Yeni kabinenin Dışişleri Bakanı Yeşiller’den Baerbock ise, Avrupa Birliği’nin Çin, Rusya Federasyonu ve ABD’ye karşı bağımsız tutum alması gerektiğinden söz etti.

Bu açıklamalardan çıkan sonuç, Fransa ve Almanya’nın birlikte Avrupa Birliği’nde yeni düzenlemelere gideceğidir. AB’nin temelini Fransa-Almanya arasındaki ittifak oluşturur. Bu ittifaka en azından Avusturya ve Benelüks ülkeleri de eklenmelidir.

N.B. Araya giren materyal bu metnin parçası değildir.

(** C10, amended: on a running timer a client-suggested remaining time of
    0 is treated as if it were absent: Pause does exactly what it does
    without a suggestion, and the remaining time it stores is the minimum of
    the stored and the reconciled remaining time rather than 0.  So a client
    cannot force the remaining time to 0 by suggesting 0; a negative
    suggestion, however, is clamped to 0. *)
Theorem pause_suggestion_zero_is_absent
    (findRejects : string -> bool) (saveRejects : Room -> bool)
    (StringToNumber : string -> JsNumber) (now now' : Z) (userId roomId : string)
    (w : World) (room : Room) (s t : Z) :
  findRejects roomId = false ->
  db w !! roomId = Some room ->
  isUserHost room userId = true ->
  isRunning (timerState room) = true ->
  startedAt (timerState room) = Some s ->
  timeRemaining (timerState room) = Num t ->
  0 <= t ->
  saveRejects (pauseTimer_update StringToNumber now now' (JNumber (Num 0)) room) = false ->
  let w0 :=
    run (handlePauseTimer findRejects saveRejects StringToNumber now now' userId roomId
           (JNumber (Num 0))) w in
  w0 = run (handlePauseTimer findRejects saveRejects StringToNumber now now' userId roomId
              JUndefined) w
  /\ timeRemaining <$> persisted w0 roomId
     = Some (Num (Z.min t (Z.max 0 (t - (now - s) / 1000))))
  /\ (forall c : Z, c < 0 ->
        timeRemaining
          (timerState (pauseTimer_update StringToNumber now now' (JNumber (Num c)) room))
        = Num 0).
Proof.
  intros Hfind Hroom Hhost Hrun Hstarted Hstored Ht Hsave w0.
  assert (Hsome : is_Some (startedAt (timerState room))) by (rewrite Hstarted; eauto).
  split; [ | split].
  - subst w0. rewrite !handlePauseTimer_run, Hfind, Hroom, Hhost. cbn zeta.
    rewrite (pauseTimer_update_zero StringToNumber now now' room Hrun Hsome). reflexivity.
  - subst w0. rewrite handlePauseTimer_run, Hfind, Hroom, Hhost. cbn zeta.
    rewrite Hsave, persisted_committed.
    pose proof (pauseTimer_update_running StringToNumber now now' (Some 0) room s t
                  Hrun Hstarted Hstored) as Hstate.
    cbn [suggestionValue] in Hstate. rewrite Hstate.
    cbn. unfold pausedRemaining, reconciled, elapsedSeconds; cbn.
    do 2 f_equal. lia.
  - intros c Hc.
    pose proof (pauseTimer_update_running StringToNumber now now' (Some c) room s t
                  Hrun Hstarted Hstored) as Hstate.
    cbn [suggestionValue] in Hstate. rewrite Hstate.
    cbn. unfold pausedRemaining, reconciled, effectiveSuggestion.
    destruct (Z.eqb_spec c 0) as [-> | _]; [lia |]. cbn. f_equal. lia.
Qed.

Lemma pause_suggestion_zero_is_absent_witness :
  let room := sampleRoom focus 100 (Some 1000000) 0 in
  let w := sampleWorld room in
  let w0 :=
    run (handlePauseTimer never never noNumber 1030000 1030001 "host-1" "room-1"
           (JNumber (Num 0))) w in
  w0 = run (handlePauseTimer never never noNumber 1030000 1030001 "host-1" "room-1"
              JUndefined) w
  /\ timeRemaining <$> persisted w0 "room-1"
     = Some (Num (Z.min 100 (Z.max 0 (100 - (1030000 - 1000000) / 1000))))
  /\ (forall c : Z, c < 0 ->
        timeRemaining
          (timerState (pauseTimer_update noNumber 1030000 1030001 (JNumber (Num c)) room))
        = Num 0).
Proof.
  apply (pause_suggestion_zero_is_absent never never noNumber 1030000 1030001
           "host-1" "room-1" (sampleWorld (sampleRoom focus 100 (Some 1000000) 0))
           (sampleRoom focus 100 (Some 1000000) 0) 1000000 100);
    first [reflexivity | lia].
Defined.

(* ================================================================== *)
(** ** The remaining time is a non-negative whole number, with one gap *)




(** Whatever the store does, Pause on a stopped timer with no suggestion
    cannot complete with a valid remaining time: either the save is rejected
    and the requester gets "Failed to pause timer", or NaN is stored and
    broadcast. *)
Lemma pause_stopped_without_suggestion_outcome
    (findRejects : string -> bool) (saveRejects : Room -> bool)
    (StringToNumber : string -> JsNumber) (now now' : Z) (userId roomId : string)
    (w : World) (room : Room) :
  findRejects roomId = false ->
  db w !! roomId = Some room ->
  isUserHost room userId = true ->
  isRunning (timerState room) = false ->
  let w' :=
    run (handlePauseTimer findRejects saveRejects StringToNumber now now' userId roomId
           JUndefined) w in
  let t' :=
    mkTimerState (mode (timerState room)) NaN false None (Some now')
      (cycleCount (timerState room)) in
  w' = refused "Failed to pause timer" w \/
  (persisted w' roomId = Some t' /\
   emitted w w' = [ToRoom roomId "timer-paused" (PTimerState t')]).
Proof.
  intros Hfind Hroom Hhost Hstopped w' t'. subst w'.
  rewrite handlePauseTimer_run, Hfind, Hroom, Hhost. cbn zeta.
  destruct (saveRejects _); [left; reflexivity | right].
  rewrite persisted_committed, emitted_committed.
  rewrite (pauseTimer_update_stopped StringToNumber now now' JUndefined room Hstopped).
  split; reflexivity.
Qed.

(* ================================================================== *)
(** ** [isRunning] and [startedAt] *)

Lemma startTimer_update_timerState (now : Z) (room : Room) :
  timerState (startTimer_update now room) =
  mkTimerState (mode (timerState room)) (timeRemaining (timerState room)) true (Some now)
    (pausedAt (timerState room)) (cycleCount (timerState room)).
Proof. reflexivity. Qed.

Lemma pauseTimer_update_stops (StringToNumber : string -> JsNumber) (now now' : Z)
    (v : JsValue) (room : Room) :
  isRunning (timerState (pauseTimer_update StringToNumber now now' v room)) = false /\
  startedAt (timerState (pauseTimer_update StringToNumber now now' v room)) = None.
Proof. split; reflexivity. Qed.

Lemma resetTimer_update_stops (room : Room) :
  isRunning (timerState (resetTimer_update room)) = false /\
  startedAt (timerState (resetTimer_update room)) = None.
Proof. split; reflexivity. Qed.

Lemma changeTimerMode_update_stops (m : Mode) (room : Room) :
  isRunning (timerState (changeTimerMode_update m room)) = false /\
  startedAt (timerState (changeTimerMode_update m room)) = None.
Proof. rewrite changeTimerMode_update_timerState. split; reflexivity. Qed.

Lemma timerCompleted_update_stops (room : Room) :
  isRunning (timerState (snd (timerCompleted_update room))) = false /\
  startedAt (timerState (snd (timerCompleted_update room))) = None.
Proof.
  unfold timerCompleted_update; cbn.
  destruct (bool_decide (mode (timerState room) = focus)); split; reflexivity.
Qed.

Lemma coherent_running (t : TimerState) (now : Z) :
  isRunning t = true -> startedAt t = Some now -> coherent t.
Proof. intros Hr Hs. unfold coherent. rewrite Hr, Hs. split; [discriminate | reflexivity]. Qed.

Lemma coherent_stopped (t : TimerState) :
  isRunning t = false -> startedAt t = None -> coherent t.
Proof.
  intros Hr Hs. unfold coherent. rewrite Hr, Hs.
  split; [discriminate | intros H; contradiction H; reflexivity].
Qed.

(** Each of the five operations completes when the room exists, the
    requester is its host, the requested mode (for Change Mode) is valid and
    the store accepts the save. *)
Lemma handle_completes
    (findRejects : string -> bool) (saveRejects : Room -> bool)
    (StringToNumber : string -> JsNumber) (now now' : Z) (userId roomId : string)
    (request : Request) (w : World) (room : Room) :
  findRejects roomId = false ->
  db w !! roomId = Some room ->
  isUserHost room userId = true ->
  (forall v : JsValue, request = ChangeTimerMode v -> is_Some (asMode v)) ->
  (forall r : Room, saveRejects r = false) ->
  exists (event : string) (p : Payload),
    emitted w
      (run (handle findRejects saveRejects StringToNumber now now' userId roomId request) w)
    = [ToRoom roomId event p].
Proof.
  intros Hfind Hroom Hhost Hvalid Hsave.
  destruct request as [ | v | | v | ]; unfold handle;
    [ rewrite handleStartTimer_run
    | rewrite handlePauseTimer_run
    | rewrite handleResetTimer_run
    | rewrite handleChangeTimerMode_run
    | rewrite handleTimerCompleted_run ];
    rewrite Hfind, Hroom, Hhost;
    try (destruct (Hvalid v eq_refl) as [m ->]);
    cbn zeta; rewrite Hsave, emitted_committed; eexists _, _; reflexivity.
Qed.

Kalan ülkelerden Polonya kesin olarak ABD yanlısıdır ve AB içinde sürekli sorundur, diğerlerinin ise ağırlıkla Fransa-Almanya ikilisine uymaları beklenmelidir.

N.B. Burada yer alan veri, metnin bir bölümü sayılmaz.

(** The writes a protected route makes in the name of the account [A] it
    authenticated: the save of [A]'s document after an assignment to
    [totalBudget], the insertion of an expense owned by [A], and the removal
    of one or of all expenses owned by [A]. *)
Inductive write (bcrypt_hash : string -> string) (A : ObjectId) : DB -> DB -> Prop :=
| write_budget db u v :
    find_user A db = Some u ->
    write bcrypt_hash A db
      (snd (save_user bcrypt_hash (set_totalBudget (hydrate false u) v) db))
| write_insert db d :
    edoc_userId d = A ->
    write bcrypt_hash A db (snd (save_expense d db))
| write_delete db i :
    write bcrypt_hash A db
      (mkDB (users db) (remove_first (id_and_owner i A) (expenses db)))
| write_deleteMany db :
    write bcrypt_hash A db
      (mkDB (users db) (filter (fun e => negb (owned_by A e)) (expenses db))).

Inductive writes (bcrypt_hash : string -> string) (A : ObjectId) : DB -> DB -> Prop :=
| writes_none db : writes bcrypt_hash A db db
| writes_more db db1 db2 :
    write bcrypt_hash A db db1 -> writes bcrypt_hash A db1 db2 ->
    writes bcrypt_hash A db db2.

End ExtraObs.

Module AppObs.
Import JS Client Server ServerObs.

(** The page holds a token that the server accepts for the stored account
    [uid]. *)
Definition logged_in (uid : ObjectId) (p : App.page) (db : DB) : Prop :=
  App.token p = Some (ValidToken uid) /\ exists u, find_user uid db = Some u.

(** The two globals of the page agree with the server: the array holds the
    expenses of the account as the API sends them, in some order, and the
    budget is the one a reload would show. *)
Definition mirrors (uid : ObjectId) (p : App.page) (db : DB) : Prop :=
  Permutation (App.expenses p) (map of_json (ledger uid db)) /\
  exists c, stored_budget uid db = Some c /\
            App.totalBudget p = App.or_zero (App.json_budget c).

Definition table_expenses (t : table) : list expense :=
  match t with
  | EmptyState => []
  | Rows rows => map row_expense rows
  end.

(** What is on the screen belongs to the globals: the budget shown is the
    global, and the table has one row for each element of the array, in
    the order of the array. *)
Definition displayed (p : App.page) : Prop :=
  exists s t,
    App.summaryEl p = Some s /\ App.tbody p = Some t /\
    App.budgetEl s = toFixed2 (App.totalBudget p) /\
    table_expenses t = App.expenses p.

Definition in_sync (uid : ObjectId) (p : App.page) (db : DB) : Prop :=
  mirrors uid p db /\ displayed p.

(** The path segment that the page sends for a stored expense is cast back
    to its id by the server. *)
Definition ids_round_trip (cast_id : string -> option ObjectId) (db : DB) : Prop :=
  forall x, In x (expenses db) -> cast_id (_id (of_json x)) = Some (e_id x).

(** The globals and what is on the screen are the same on both pages. *)
Definition same_view (p p' : App.page) : Prop :=
  App.totalBudget p' = App.totalBudget p /\ App.expenses p' = App.expenses p /\
  App.summaryEl p' = App.summaryEl p /\ App.tbody p' = App.tbody p.

Definition cannot_connect : string :=
  "Cannot connect to server. Please make sure the backend is running.".

End AppObs.

Module TableObs.
Import JS Client.
(** The record is dated on the day with time value [v]. *)
Definition on_day (Date_parse : string -> option Z) (v : Z) (exp : expense) : bool :=
  match Date_parse (date exp) with
  | Some t => t =? v
  | None => false
  end.

(** The date of the stored expense is in the format of the date input,
    YYYY-MM-DD. *)
Definition iso_dated (e : Server.Expense) : Prop := iso_date (Server.date e) <> None.

End TableObs.

(* ================================================================== *)
(** * Sample data *)
(* ================================================================== *)

Module Fixtures.
Import JS Server.

(** A stand-in for [bcrypt.hash], and the store that returns the first
    matching document. *)
Definition hash (s : string) : string := "$2a$12$" ++ s.
Definition first_match (l : list User) : option User := hd_error l.

Definition alice : User :=
  {| u_id := 1%N; username := "alice"; email := "a@x.com";
     password := hash "secret1"; totalBudget := Some 10%float; u_createdAt := 1000 |}.

Definition bob : User :=
  {| u_id := 2%N; username := "bob"; email := "b@x.com";
     password := hash "hunter22"; totalBudget := Some 0%float; u_createdAt := 1500 |}.

Definition tea : Expense :=
  {| e_id := 7%N; userId := 1%N; date := "2024-01-05"; item := "Tea";
     amount := 50%float; quantity := "1"; mode := "Cash"; createdAt := 3000 |}.

Definition rice : Expense :=
  {| e_id := 8%N; userId := 2%N; date := "2024-01-03"; item := "Rice";
     amount := 120%float; quantity := "2kg"; mode := "UPI"; createdAt := 3500 |}.

Definition db_users : DB := {| users := [alice; bob]; expenses := [] |}.

(** Two records of the client's array, in the order they were added. *)
Definition milk : Client.expense :=
  Client.mkExpense "65a0c1" "2024-01-10" "Milk" (VNum 1%float) "1" "Cash".
Definition salt : Client.expense :=
  Client.mkExpense "65a0c2" "2024-01-02" "Salt" (VNum 1%float) "1" "Cash".
Definition db_ledgers : DB := {| users := [alice; bob]; expenses := [tea; rice] |}.

End Fixtures.

Module ExtraFixtures.
Import JS Server Fixtures.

AB’nin daha aktif ve müdahaleci dış politika izlemesi kaçınılmaz olarak AB ordusunu gündeme getirecektir. Diplomatik müdahaleler, ekonomik cezalandırmalar önemli olmakla birlikte vurucu gücü yüksek hızlı müdahale gücünün önemi büyüktür.

AB ordusu Fransa ve Almanya tarafından kurulmuş olmakla birlikte zayıftır. Güçlendirilmesi ve bu çerçevede yeni silahlanma planlanıyor olsa gerektir.

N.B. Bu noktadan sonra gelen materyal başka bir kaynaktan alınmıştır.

Lemma sidebarStep_closed_at_desktop l ev :
  (DESKTOP_BREAKPOINT <= innerWidth l -> isSidebarOpen l = false) ->
  DESKTOP_BREAKPOINT <= innerWidth (sidebarStep l ev) ->
  isSidebarOpen (sidebarStep l ev) = false.
Proof.
  intros Hinv.
  destruct ev as [width| |created| | |]; simpl;
    unfold handleResize, handleToggleSidebar, handleNewChat; simpl.
  - destruct (Z.leb_spec DESKTOP_BREAKPOINT width); simpl; [reflexivity | lia].
  - destruct (Z.leb_spec DESKTOP_BREAKPOINT (innerWidth l)); simpl; [exact Hinv | lia].
  - destruct created; [| exact Hinv].
    destruct (Z.ltb_spec (innerWidth l) DESKTOP_BREAKPOINT); simpl; [reflexivity | exact Hinv].
  - reflexivity.
  - reflexivity.
  - reflexivity.
Qed.

Lemma sidebarStep_expanded_below l ev :
  match ev with WindowResized width => width < DESKTOP_BREAKPOINT | _ => True end ->
  innerWidth l < DESKTOP_BREAKPOINT /\ isSidebarCollapsed l = false ->
  innerWidth (sidebarStep l ev) < DESKTOP_BREAKPOINT
  /\ isSidebarCollapsed (sidebarStep l ev) = false.
Proof.
  intros Hev [Hw Hc].
  destruct ev as [width| |created| | |]; simpl;
    unfold handleResize, handleToggleSidebar, handleNewChat; simpl.
  - destruct (Z.leb_spec DESKTOP_BREAKPOINT width); simpl; [lia | now split].
  - destruct (Z.leb_spec DESKTOP_BREAKPOINT (innerWidth l)); simpl; [lia | now split].
  - destruct created; [| now split].
    destruct (Z.ltb_spec (innerWidth l) DESKTOP_BREAKPOINT); simpl; now split.
  - now split.
  - now split.
  - now split.
Qed.
End SidebarFacts.
(** X26: when the stored token of an active Gmail account has run out,
    the detail tool answers that the token has expired and stops: no
    call leaves the process and no file is changed.  This is so whether
    or not the account has a refresh token, so the refresh that the
    service would try is never reached for a token that is past its
    expiry. *)
Theorem X26_detail_tool_refuses_an_expired_token
    (now : Z) (nowISO : string) (parseDate : string -> option Z)
    (toISO : Z -> string) (localEndpoint : string -> string -> LocalResponse)
    (googleEndpoint : string -> GoogleResponse) (oauthClientConfigured : bool)
    (imapClient : EmailAccount -> ImapClient)
    (simpleParser : Buffer -> ParsedMail) (htmlToText : jsstring -> jsstring)
    (name : string) (uid : N) (w : World) (data : StorageData)
    (a : EmailAccount) (e : string) (t : Z) :
  name <> "" ->
  files (w_disk w) STORAGE_PATH = Some (FileJson data) ->
  lookup name (accounts data) = Some a ->
  isActive a = true -> provider a = "Gmail" ->
  tokenExpiry a = Some e -> e <> "" -> parseDate e = Some t ->
  (t <= now)%Z ->
  exists w',
    emailDetailHandler now nowISO parseDate toISO localEndpoint googleEndpoint
      oauthClientConfigured imapClient simpleParser htmlToText
      (Some name) uid w = (TokenExpired name, w') /\
    w_net w' = w_net w /\
    files (w_disk w') = files (w_disk w).
Proof.
  intros Hn F L A P E He D T.
  destruct (getAccount_present nowISO name (w_disk w) data F) as [d1 [G1 F1]].
  assert (F1' : files d1 STORAGE_PATH = Some (FileJson data)) by now rewrite F1.
  destruct (getAccount_present nowISO name d1 data F1') as [d2 [G2 F2]].
  unfold emailDetailHandler. rewrite (isSet_nonempty name Hn).
  unfold validateAccount. rewrite G1, L, A. cbn [negb].
  unfold checkTokenExpiry. rewrite G2, L. unfold tokenStatus.
  rewrite P, E, D, String.eqb_refl, (isSet_nonempty e He).
  cbn [negb orb isExpired].
  replace (t - now <=? 0)%Z with true by (symmetry; apply Z.leb_le; lia).
  eexists. split; [reflexivity|]. split; [reflexivity|].
  cbn [with_disk w_disk]. now rewrite F2, F1.
Qed.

Bu uygulama aynı zamanda AB devletine giden yolu da kısaltacaktır.

AB devleti bulunmadığı için AB emperyalizminden de söz edilemez. Emperyalizm her zaman devletle ilgilidir. Bazı durumlarda devletlerin ittifakından söz edilebilir ama burada devletler tekleşmemiş, ittifak yapmışlardır. Bu nedenle devleti dikkate almadan emperyalizmi esas olarak sermaye ihracı temelinde tanımlamak fazlasıyla eksiktir.

SPD ve Yeşiller’in federal hükümette –ek olarak FDP- birlikte bulunmasına daha barışçı bir Avrupa için umut bağlayanlar yanıldıklarını göreceklerdir. Unutulmamalıdır ki 1990’lı yıllarda Alman ordusunun İkinci Dünya Savaşı’nın bitiminden beri ülke sınırları dışında girdiği ilk askeri operasyon sırasında hükümette SPD ve Yeşiller bulunuyordu.

Yeni hükümet Fransa ile birlikte AB içinde sürekli sorun olan Macaristan ve Polonya ile ilgili olarak daha sert önlemler alacak mıdır, göreceğiz.

Türkiye ile ilgili ilişkilerde ise önemli bir değişme olmayacağı, şimdiye kadar görüldüğü gibi bazı sertleşmelerin ardından yumuşamaların geleceği söylenebilir.